(Stored data)

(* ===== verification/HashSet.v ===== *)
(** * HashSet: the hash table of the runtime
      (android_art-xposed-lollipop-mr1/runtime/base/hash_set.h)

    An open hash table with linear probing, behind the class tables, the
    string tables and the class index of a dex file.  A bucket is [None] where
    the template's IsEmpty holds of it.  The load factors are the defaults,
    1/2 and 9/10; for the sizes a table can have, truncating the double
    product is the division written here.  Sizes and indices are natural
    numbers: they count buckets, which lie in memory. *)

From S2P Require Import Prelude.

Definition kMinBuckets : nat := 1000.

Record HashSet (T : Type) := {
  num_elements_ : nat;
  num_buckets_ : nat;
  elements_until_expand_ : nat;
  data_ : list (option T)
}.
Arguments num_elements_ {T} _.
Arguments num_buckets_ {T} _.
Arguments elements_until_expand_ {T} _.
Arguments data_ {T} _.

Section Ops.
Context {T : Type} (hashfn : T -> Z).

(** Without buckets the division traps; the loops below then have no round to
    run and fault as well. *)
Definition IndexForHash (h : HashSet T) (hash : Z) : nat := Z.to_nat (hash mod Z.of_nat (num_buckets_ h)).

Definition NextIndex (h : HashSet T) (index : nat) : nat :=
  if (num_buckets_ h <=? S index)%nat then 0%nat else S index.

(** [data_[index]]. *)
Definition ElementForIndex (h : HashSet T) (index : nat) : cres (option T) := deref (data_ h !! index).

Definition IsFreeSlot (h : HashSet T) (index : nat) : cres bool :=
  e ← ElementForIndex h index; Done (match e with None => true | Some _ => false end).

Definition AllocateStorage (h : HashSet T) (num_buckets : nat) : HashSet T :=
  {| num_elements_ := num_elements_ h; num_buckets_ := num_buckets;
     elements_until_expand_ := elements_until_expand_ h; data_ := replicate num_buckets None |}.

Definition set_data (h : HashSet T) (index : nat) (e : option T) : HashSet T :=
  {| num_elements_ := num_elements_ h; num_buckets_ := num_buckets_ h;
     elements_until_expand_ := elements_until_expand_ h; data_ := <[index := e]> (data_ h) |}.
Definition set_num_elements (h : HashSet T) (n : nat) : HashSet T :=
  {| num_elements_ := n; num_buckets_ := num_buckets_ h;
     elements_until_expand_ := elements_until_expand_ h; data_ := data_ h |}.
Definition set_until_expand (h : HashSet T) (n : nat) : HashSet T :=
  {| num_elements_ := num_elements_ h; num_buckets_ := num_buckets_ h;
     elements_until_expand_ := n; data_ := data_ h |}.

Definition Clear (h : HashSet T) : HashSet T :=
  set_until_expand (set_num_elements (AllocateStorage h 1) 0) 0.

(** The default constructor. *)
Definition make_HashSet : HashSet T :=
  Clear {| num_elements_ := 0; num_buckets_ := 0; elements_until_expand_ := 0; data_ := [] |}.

(End Stored data)
(Stored data)

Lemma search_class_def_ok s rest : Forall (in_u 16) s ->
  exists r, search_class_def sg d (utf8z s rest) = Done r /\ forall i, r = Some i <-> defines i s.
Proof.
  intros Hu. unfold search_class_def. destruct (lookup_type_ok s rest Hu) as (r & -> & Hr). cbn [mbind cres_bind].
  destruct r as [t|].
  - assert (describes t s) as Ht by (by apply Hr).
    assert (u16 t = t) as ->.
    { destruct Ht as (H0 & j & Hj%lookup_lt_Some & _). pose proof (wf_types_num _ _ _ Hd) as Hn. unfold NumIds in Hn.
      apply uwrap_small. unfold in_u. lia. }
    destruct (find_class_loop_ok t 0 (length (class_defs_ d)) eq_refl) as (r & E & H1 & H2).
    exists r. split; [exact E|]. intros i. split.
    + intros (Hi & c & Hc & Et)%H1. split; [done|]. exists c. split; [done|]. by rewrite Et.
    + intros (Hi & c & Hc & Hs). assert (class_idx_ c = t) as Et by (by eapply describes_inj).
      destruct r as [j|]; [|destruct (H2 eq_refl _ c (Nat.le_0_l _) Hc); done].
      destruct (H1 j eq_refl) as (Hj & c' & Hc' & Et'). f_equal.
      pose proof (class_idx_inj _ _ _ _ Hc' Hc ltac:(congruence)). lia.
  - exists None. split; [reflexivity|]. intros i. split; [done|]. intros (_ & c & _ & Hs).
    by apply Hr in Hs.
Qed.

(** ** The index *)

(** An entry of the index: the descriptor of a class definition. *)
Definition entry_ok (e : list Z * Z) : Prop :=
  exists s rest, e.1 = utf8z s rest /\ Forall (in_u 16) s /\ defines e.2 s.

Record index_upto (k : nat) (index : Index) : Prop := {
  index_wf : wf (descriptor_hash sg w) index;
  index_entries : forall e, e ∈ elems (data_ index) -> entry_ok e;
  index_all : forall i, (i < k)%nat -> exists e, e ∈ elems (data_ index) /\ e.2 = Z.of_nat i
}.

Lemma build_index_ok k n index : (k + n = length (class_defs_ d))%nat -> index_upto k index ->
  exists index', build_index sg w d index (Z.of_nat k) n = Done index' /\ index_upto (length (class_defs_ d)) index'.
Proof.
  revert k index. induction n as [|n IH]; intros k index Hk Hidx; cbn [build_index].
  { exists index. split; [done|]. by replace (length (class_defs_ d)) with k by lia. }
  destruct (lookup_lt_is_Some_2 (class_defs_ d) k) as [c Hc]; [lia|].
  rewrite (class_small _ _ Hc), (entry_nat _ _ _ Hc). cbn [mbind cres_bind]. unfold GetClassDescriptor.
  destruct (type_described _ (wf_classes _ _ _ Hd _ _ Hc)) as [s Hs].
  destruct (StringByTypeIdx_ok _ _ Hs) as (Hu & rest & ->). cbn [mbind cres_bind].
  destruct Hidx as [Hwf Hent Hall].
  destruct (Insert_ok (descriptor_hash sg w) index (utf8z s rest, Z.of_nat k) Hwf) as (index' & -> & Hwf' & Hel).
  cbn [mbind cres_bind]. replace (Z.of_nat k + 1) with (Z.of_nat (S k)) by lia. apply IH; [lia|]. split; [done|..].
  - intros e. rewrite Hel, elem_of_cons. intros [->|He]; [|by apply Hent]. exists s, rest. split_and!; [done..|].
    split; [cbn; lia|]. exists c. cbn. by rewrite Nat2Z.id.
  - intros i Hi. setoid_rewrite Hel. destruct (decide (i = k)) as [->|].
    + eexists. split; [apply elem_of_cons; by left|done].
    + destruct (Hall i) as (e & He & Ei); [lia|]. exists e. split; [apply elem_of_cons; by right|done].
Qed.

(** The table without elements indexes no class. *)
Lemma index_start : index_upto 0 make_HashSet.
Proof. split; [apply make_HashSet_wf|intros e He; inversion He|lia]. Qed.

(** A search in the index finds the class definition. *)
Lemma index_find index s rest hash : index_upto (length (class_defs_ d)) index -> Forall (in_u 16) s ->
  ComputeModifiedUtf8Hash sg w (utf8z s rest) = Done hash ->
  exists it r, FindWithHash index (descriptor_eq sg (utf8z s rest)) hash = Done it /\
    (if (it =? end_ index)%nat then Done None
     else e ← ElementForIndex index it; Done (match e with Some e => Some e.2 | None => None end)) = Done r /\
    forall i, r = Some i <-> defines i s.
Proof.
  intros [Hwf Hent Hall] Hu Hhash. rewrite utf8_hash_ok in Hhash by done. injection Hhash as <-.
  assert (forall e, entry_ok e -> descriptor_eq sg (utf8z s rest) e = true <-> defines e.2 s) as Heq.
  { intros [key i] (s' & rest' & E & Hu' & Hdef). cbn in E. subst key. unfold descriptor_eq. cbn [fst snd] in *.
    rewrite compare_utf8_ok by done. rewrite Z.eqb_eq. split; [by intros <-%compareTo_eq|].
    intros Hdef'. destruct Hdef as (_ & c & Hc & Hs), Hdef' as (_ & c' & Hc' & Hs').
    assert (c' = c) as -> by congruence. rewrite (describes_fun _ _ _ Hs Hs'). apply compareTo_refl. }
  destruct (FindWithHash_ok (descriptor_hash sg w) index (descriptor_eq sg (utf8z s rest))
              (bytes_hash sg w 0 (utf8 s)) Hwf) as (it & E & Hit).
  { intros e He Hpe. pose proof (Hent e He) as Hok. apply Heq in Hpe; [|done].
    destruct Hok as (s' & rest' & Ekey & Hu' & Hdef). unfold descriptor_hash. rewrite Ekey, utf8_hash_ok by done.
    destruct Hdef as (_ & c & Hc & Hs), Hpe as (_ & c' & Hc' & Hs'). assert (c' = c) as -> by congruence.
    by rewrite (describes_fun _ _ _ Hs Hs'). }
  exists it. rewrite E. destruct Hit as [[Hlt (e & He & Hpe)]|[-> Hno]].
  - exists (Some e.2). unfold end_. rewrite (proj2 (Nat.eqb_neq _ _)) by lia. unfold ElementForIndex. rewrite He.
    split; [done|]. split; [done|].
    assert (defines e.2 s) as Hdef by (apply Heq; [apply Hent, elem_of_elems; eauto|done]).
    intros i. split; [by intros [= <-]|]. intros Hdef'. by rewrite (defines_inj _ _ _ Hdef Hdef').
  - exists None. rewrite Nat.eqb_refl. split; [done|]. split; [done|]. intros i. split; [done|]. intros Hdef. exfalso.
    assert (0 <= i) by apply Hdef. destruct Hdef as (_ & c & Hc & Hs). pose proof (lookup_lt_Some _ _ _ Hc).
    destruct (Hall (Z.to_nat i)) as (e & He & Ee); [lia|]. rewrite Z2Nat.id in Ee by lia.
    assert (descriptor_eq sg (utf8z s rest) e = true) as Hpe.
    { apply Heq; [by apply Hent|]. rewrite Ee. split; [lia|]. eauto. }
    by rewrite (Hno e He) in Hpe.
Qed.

(End Stored data)

• **Exercise prompt**:
Retype, in the same exact form, the lines of the material above from the line holding "(** [data_[index]]. *)" through the line holding "e ← ElementForIndex h".

• **Exercise answer**:
(** [data_[index]]. *)
Definition ElementForIndex (h : HashSet T) (index : nat) : cres (option T) := deref (data_ h !! index).

Definition IsFreeSlot (h : HashSet T) (index : nat) : cres bool :=
  e ← ElementForIndex h index; Done (match e with None => true | Some _ => false end).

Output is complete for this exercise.